Behan, Kathleen (1889–1984), republican, was born 18/19 September 1889 at 49 Capel St., Dublin, fifth child and youngest daughter among three daughters and four sons of John Kearney (1854–97), pork butcher and grocer, from Rosybrook, Co. Louth, and Kathleen Kearney (née McGuinness) (1860–1907), from Rathmaiden, Slane, Co. Meath. Both parents were from prosperous farming backgrounds. With capital from the family lands, her father entered business on Lower Dorset St., Dublin, where he owned a grocery, pub, and row of houses. His trade steadily declining owing to negligence and eccentricity – he took to daily attendance in the public galleries of the law courts, absorbed by the minutiae of proceedings – by Kathleen's birth he had moved to a more modest enterprise on Dolphin's Barn Lane. After his death in 1897, Kathleen and her sisters were placed by their mother in the Goldenbridge orphanage, Inchicore, where she became an avid reader (1898–1904); thereafter, she rejoined the family in a one-room tenement flat on Gloucester St.
Through her eldest sibling, Peadar Kearney (qv) – an ardent republican who composed the lyrics of ‘The soldier's song’ (‘Amhrán na bhfiann’, the Irish national anthem) – she met Jack Furlong, a printer's compositor and member of the Irish Volunteers, whom she married (1916). Active in Cumann na mBan, during the Easter 1916 rising she served as courier to the GPO and other outposts, while Furlong fought in the Jacob's factory garrison. They had two sons, Roger Casement (‘Rory’) Furlong (1917–87) and Sean Furlong, born March 1919, six months after her husband's death in the influenza epidemic. Kathleen worked briefly as a housekeeper for Maud Gonne MacBride (qv) on St Stephen's Green, where she met William Butler Yeats (qv) and Sarah Purser (qv); the latter painted a study of her (‘The sad girl’, now in the NGI). A clerk with Dublin corporation (1918–22), she was also caretaker in the Harcourt St. premises of the White Cross republican aid association. She married secondly (1922) Stephen Behan (1891–1967), foreman housepainter, trade unionist, and republican. Their four sons and one daughter included Brendan (qv) – born during Stephen's two years' imprisonment during the civil war – Seamus (b. 1925), Brian (qv), Dominic (qv), and Carmel (b. 1932). The family initially resided rent-free in a one-room basement flat at 14 Russell St. in the north city centre, one of three slum tenements owned by Stephen's mother. Called ‘Lady Behan’ by her neighbours because she disdained to sit for hours on the steps gossiping, in later years Kathleen lauded the residents' camaraderie and communal mutual aid.
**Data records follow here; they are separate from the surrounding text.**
(** C5, as amended: an answer to the read with a status from 400 to 599
    other than 401 ends the run after that one request with status 1 and
    an HTTP error whose message starts with the status code.  An answer
    to the write with a status from 400 to 599 other than 401 and 404
    ends the run with status 1 and the diagnostic of a failed request,
    which holds the status code and then the stripped body text or, when
    that is empty, the message of the HTTP error; no report is printed. *)
Theorem error_status_ends_run (w : world) (args : Namespace) :
  (forall session url tm r,
      In (EvGet session url tm) (trace (main w args)) ->
      http_get w session url = Response r ->
      (400 <= status_code r < 600)%Z ->
      status_code r <> 401%Z ->
      exists kind,
        main w args
        = ([EvGet session url tm], inl (HTTPError (http_error_msg kind r))) /\
        exit_status (result (main w args)) = 1%Z /\
        Substring (str (status_code r)) (http_error_msg kind r)) /\
  (forall session url data tm r,
      In (EvPut session url data tm) (trace (main w args)) ->
      http_put w session url data = Response r ->
      (400 <= status_code r < 600)%Z ->
      status_code r <> 401%Z ->
      status_code r <> 404%Z ->
      exists detail,
        result (main w args)
        = inl (SystemExit (ExitMsg
                 ("ERROR: API request failed (" ++ str (status_code r) ++ "). "
                  ++ detail))) /\
        (detail = strip (text r) /\ detail <> EmptyString \/
         strip (text r) = EmptyString /\
         exists kind, detail = http_error_msg kind r) /\
        exit_status (result (main w args)) = 1%Z /\
        (forall ev, In ev (trace (main w args)) -> is_print ev = false)).
Proof.
  split.
  - intros session url tm r Hin Hget Hst Hne.
    destruct (Run_read_raised w args _ session url tm (main_run w args) Hin)
      as [-> Hraised].
    destruct (fetch_http_error w session r Hget Hne Hst) as [kind Hk].
    exists kind. rewrite (Hraised _ Hk).
    repeat split. apply status_in_http_error_msg.
  - intros session url data tm r Hin Hput Hst Hne1 Hne4.
    destruct (Run_write_raised w args _ session url data tm
                (main_run w args) Hin)
      as [token [checks [_ [_ [-> [-> Hraised]]]]]].
    destruct (bulk_http_error w session _ _ r Hput Hne1 Hne4 Hst)
      as [kind Hk].
    destruct (Hraised _ Hk) as [E Hprint].
    exists (if str_is_empty (strip (text r))
            then http_error_msg kind r
            else strip (text r)).
    rewrite E. split; [reflexivity|]. split; [|split; [reflexivity|exact Hprint]].
    destruct (strip (text r)) as [|c s] eqn:Hs; simpl.
    + right. split; [reflexivity|]. now exists kind.
    + left. split; [reflexivity|discriminate].
Qed.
After her mother-in-law's death (1936), the family moved to a newly constructed council estate at 70 Kildare Road, Crumlin, an environment they soon resented for its sterile bleakness, lack of community cohesiveness, and distance from work and schools. Though often living in extreme poverty – especially during periods of unemployment, and during the nine-months' building strike of 1936, in which Stephen was prominent – the Behan household in both locations was a lively centre of music, books, conversation, and politics. The political radicalism of the Behan sons – Brendan gravitated to the IRA, Brian and Dominic to trade-union militancy – derived from Kathleen's republican socialism and Stephen's labour activism and anti-clericalism. A meeting place for radicals of all stripes, their Crumlin home was dubbed ‘the Kremlin’ by neighbours, and a ‘madhouse’ by the oft-beleaguered Stephen. Vivacious and strong-minded, with a self-confidence rare in working-class women of her generation, Kathleen despised prejudice and cruelty, and showered her children with love and acceptance. Branded a ‘red’ for her outspoken anti-Franco, pro-Stalin sympathies, during the Emergency (1939–45) she fought a one-woman battle against local shopkeepers who ignored price controls.
From the 1950s she shared in the international celebrity of her writer sons, Dominic and, especially, Brendan. She travelled to London productions of their plays, cavorted with prominent personalities of their acquaintance, and appeared on Irish and British television, charming audiences with her energy and wit, irreverent iconoclasm, and vast store of anecdote and song. Badly injured when knocked down by a motorcycle (on the day before her husband's death in 1967), she entered the Sacred Heart Residence of the Little Sisters of the Poor, Sybil Hill, Raheny, in 1970. She recorded an album of song and ballad, ‘When all the world was young’ (1981). Her taped reminiscences were composed by her son Brian into an ‘autobiography’, Mother of all the Behans (1984); a one-woman stage adaptation by Peter Sheridan, starring Rosaleen Linehan, won acclaim in Ireland, Britain, and North America. She died, aged 94, on 26 April 1984 in the Raheny nursing home, and was buried in Dean's Grange cemetery.